Al pari dell’interruzione della prescrizione, la sospensione della prescrizione, che costituisce un’eccezione al principio della prescrizione quinquennale, deve essere interpretata restrittivamente. Tale principio osta a che il silenzio del legislatore possa essere interpretato nel senso di un’efficacia erga omnes. Ciò vale a maggior ragione se si considera che, a differenza dell’interruzione della prescrizione, che è intesa a consentire alla Commissione di perseguire e sanzionare efficacemente le violazioni delle norme in materia di concorrenza, la sospensione della prescrizione riguarda, per definizione, un’ipotesi nella quale la Commissione ha già adottato una decisione. Di regola, non è più necessario, in tale fase, attribuire efficacia erga omnes alla proposizione, da parte di una delle imprese sanzionate, di un ricorso dinanzi al giudice comunitario. In tale ipotesi, al contrario, l’effetto inter partes dei procedimenti giudiziari e le conseguenze attribuite a tale effetto dal giudice comunitario ostano in linea di principio a che il ricorso proposto da un’impresa destinataria della decisione impugnata abbia una qualsiasi incidenza sulla situazione degli altri destinatari.

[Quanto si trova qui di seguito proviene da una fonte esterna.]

(** The counts of the three lists for a bucket of the aggregated frame. *)
Lemma analyze_counts (db : Db) (now : nat -> Z) (sales : list SaleRecord) (b : MonthlyBucket) :
  In b (Frame.groupby_sum sales) ->
  let qs := map b_quantity (Frame.groupby_sum sales) in
  let hi := Num.add_std (Num.mean qs) (Num.std 1 qs) in
  let lo := Num.sub_std (Num.mean qs) (Num.std 1 qs) in
  let p := Recommendations.analyze_sales db now sales in
  count_for b (Recommendations.restock_recommendations p) = (if is_high hi b then 1 else 0)%nat /\
  count_for b (Recommendations.high_demand_periods p) = (if is_high hi b then 1 else 0)%nat /\
  count_for b (Recommendations.avoid_restock p) = (if is_low hi lo b then 1 else 0)%nat.
Proof.
  intros Hb qs hi lo p.
  assert (Hp : p = Recommendations.classify_monthly db now (Frame.groupby_sum sales)).
  { unfold p, Recommendations.analyze_sales. destruct sales; [destruct Hb | reflexivity]. }
  destruct (classify_monthly_buckets db now (Frame.groupby_sum sales)) as (H1 & H2 & H3).
  rewrite Hp. pose proof (groupby_sum_NoDup sales) as Hnd.
  repeat split; eapply count_for_selected; eassumption.
Qed.

Lemma emitted_for_tests (db : Db) (now : nat -> Z) (sales : list SaleRecord)
    (b : MonthlyBucket) :
  In b (Frame.groupby_sum sales) ->
  let qs := map b_quantity (Frame.groupby_sum sales) in
  let hi := Num.add_std (Num.mean qs) (Num.std 1 qs) in
  let lo := Num.sub_std (Num.mean qs) (Num.std 1 qs) in
  emitted_for db now sales b =
  if is_high hi b then (1, 1, 0)%nat
  else if Num.leb (b_quantity b) lo then (0, 0, 1)%nat else (0, 0, 0)%nat.
Proof.
  intros Hb qs hi lo. destruct (analyze_counts db now sales b Hb) as (H1 & H2 & H3).
  unfold emitted_for. fold qs in H1, H2, H3. fold hi in H1, H2, H3. fold lo in H3.
  rewrite H1, H2, H3. unfold is_low, is_high.
  destruct (Num.geb (b_quantity b) hi); [reflexivity|].
  destruct (Num.leb (b_quantity b) lo); reflexivity.
Qed.

Lemma flat_sales_stats :
  map b_quantity (Frame.groupby_sum flat_sales) = [5; 5] /\
  Den.meanR [5; 5] = 5%R /\ Den.sstdR [5; 5] = 0%R.
Proof.
  split; [reflexivity|].
  assert (Hm : Den.meanR [5; 5] = 5%R).
  { unfold Den.meanR. replace (Num.sumZ [5; 5]) with 10 by reflexivity.
    replace (Num.count [5; 5]) with 2 by reflexivity. lra. }
  split; [exact Hm|].
  unfold Den.sstdR, Den.sq_dev. rewrite Hm.
  replace (Num.count [5; 5] - 1) with 1 by reflexivity.
  unfold Den.sumR. simpl.
  replace (((5 - 5) * (5 - 5) + ((5 - 5) * (5 - 5) + 0)) / 1)%R with 0%R by lra.
  apply sqrt_0.
Qed.






Lemma filter_none {A : Type} (f : A -> bool) (l : list A) :
  (forall x, f x = false) -> filter f l = [].
Proof.
  intros Hf. induction l as [|x t IH]; [reflexivity|]. simpl. rewrite Hf. exact IH.
Qed.

(** C10. When the aggregation of the input yields exactly one bucket, the
    standard deviation of the bucket quantities is NaN and the analyzer
    returns no recommendation of any kind. *)
Theorem single_bucket_no_patterns (db : Db) (now : nat -> Z) (sales : list SaleRecord) :
  List.length (Frame.groupby_sum sales) = 1%nat ->
  sales <> [] /\
  Num.std 1 (map b_quantity (Frame.groupby_sum sales)) = None /\
  Recommendations.analyze_sales db now sales = Recommendations.no_patterns.
Proof.
  intros Hn.
  assert (Hne : sales <> []) by (intros ->; discriminate Hn).
  destruct (thresholds_nan (map b_quantity (Frame.groupby_sum sales)))
    as (Hs & Hhi & Hlo); [rewrite length_map; lia|].
  split; [exact Hne|]. split; [exact Hs|].
  assert (Hp : Recommendations.analyze_sales db now sales =
               Recommendations.classify_monthly db now (Frame.groupby_sum sales)).
  { unfold Recommendations.analyze_sales. destruct sales; [congruence | reflexivity]. }
  rewrite Hp.
  destruct (classify_monthly_buckets db now (Frame.groupby_sum sales)) as (H1 & H2 & H3).
  cbv zeta in H1, H2, H3. rewrite Hhi in H1, H2, H3. rewrite Hlo in H2.
  rewrite (filter_none (is_high None)) in H1, H3 by reflexivity.
  rewrite (filter_none (is_low None None)) in H2 by reflexivity.
  apply Permutation_sym, Permutation_nil, map_eq_nil in H1.
  apply Permutation_sym, Permutation_nil, map_eq_nil in H2.
  apply Permutation_sym, Permutation_nil, map_eq_nil in H3.
  destruct (Recommendations.classify_monthly db now (Frame.groupby_sum sales)) as [r a h].
  simpl in H1, H2, H3. subst. reflexivity.
Qed.

Lemma single_bucket_no_patterns_witness :
  [mkSale 7 3 40 0; mkSale 7 3 2 86400] <> [] /\
  Num.std 1 (map b_quantity (Frame.groupby_sum [mkSale 7 3 40 0; mkSale 7 3 2 86400])) = None /\
  Recommendations.analyze_sales empty_store (fun k => Z.of_nat k)
    [mkSale 7 3 40 0; mkSale 7 3 2 86400] = Recommendations.no_patterns.
Proof.
  apply (single_bucket_no_patterns empty_store (fun k => Z.of_nat k)
           [mkSale 7 3 40 0; mkSale 7 3 2 86400]).
  reflexivity.
Defined.

(** ** Empty input *)

(** C5 fails on the code of salesforcast.py.  When the record store answers
    with no rows, the aggregation is empty and the functions of
    recommendations.py return empty outputs, but [forecast_demand] and the
    z-score [detect_anomalies] raise [KeyError]: the frame built from no rows
    has no column. *)
Theorem empty_input_outputs (now : nat -> Z) :
  Frame.groupby_sum [] = [] /\
  Recommendations.detect_anomalies empty_store now all_inliers PNone = Ok [] /\
  Recommendations.analyze_sales_patterns empty_store now PNone
    = Ok Recommendations.no_patterns /\
  Salesforcast.forecast_demand empty_store now = Raise (KeyError "sold_at") /\
  Salesforcast.detect_anomalies empty_store now = Raise (KeyError "sold_at").
Proof. repeat split. Qed.

(** ** The recommendations endpoint *)




(** ** Two runs of the anomaly detectors *)

Lemma fold_left_related {S T X : Type} (R : S -> T -> Prop)
    (f : S -> X -> S) (g : T -> X -> T) (l : list X) (s : S) (t : T) :
  (forall s t x, R s t -> R (f s x) (g t x)) ->
  R s t -> R (fold_left f l s) (fold_left g l t).
Proof.
  intros Hstep. revert s t. induction l as [|x rest IH]; intros s t H; simpl; [exact H|].
  apply IH, Hstep, H.
Qed.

Del resto, per quanto le norme in materia di concorrenza del Trattato siano rivolte alle imprese, ciò non toglie che, ai fini dell’applicazione e dell’esecuzione delle decisioni della Commissione in materia, sia necessario identificare, quale destinataria, un’entità dotata di personalità giuridica e che la comunicazione degli addebiti debba precisare in maniera inequivocabile la persona giuridica alla quale potranno essere inflitte delle ammende e debba essere inviata a quest’ultima. Tale persona giuridica è l’unica legittimata a proporre un ricorso contro la decisione adottata a conclusione del procedimento amministrativo e, pertanto, è l’unica alla quale si possa opporre la sospensione della prescrizione. La sospensione della prescrizione risultante dall’avvio da parte di un’impresa di un procedimento dinanzi al giudice comunitario si applica quindi all’entità giuridica parte del procedimento, restando invece escluse tutte le altre entità giuridiche facenti parte della medesima unità economica.

(v. punti 151, 153-158)

9.      Atteso che il rispetto dei diritti della difesa riveste un’importanza capitale nei procedimenti amministrativi in materia di politica della concorrenza, occorre evitare che tali diritti possano essere irrimediabilmente compromessi a motivo della durata eccessiva della fase istruttoria, e che tale durata possa ostacolare l’acquisizione di prove volte a confutare l’esistenza di comportamenti idonei a far sorgere la responsabilità delle imprese interessate. Per tale motivo, l’esame relativo a un eventuale ostacolo all’esercizio dei diritti della difesa non deve essere limitato alla fase stessa in cui tali diritti producono il loro pieno effetto, vale a dire la seconda fase del procedimento amministrativo. La valutazione relativa all’origine dell’eventuale riduzione dell’efficacia dei diritti della difesa deve estendersi all’insieme di tale procedimento avendo riguardo alla durata complessiva del medesimo. Peraltro, l’onere della prova di un’eventuale violazione dei diritti della difesa, risultante dal fatto che un’impresa avrebbe incontrato difficoltà nel difendersi contro le affermazioni della Commissione a causa della durata eccessiva del procedimento amministrativo, incombe all’interessato.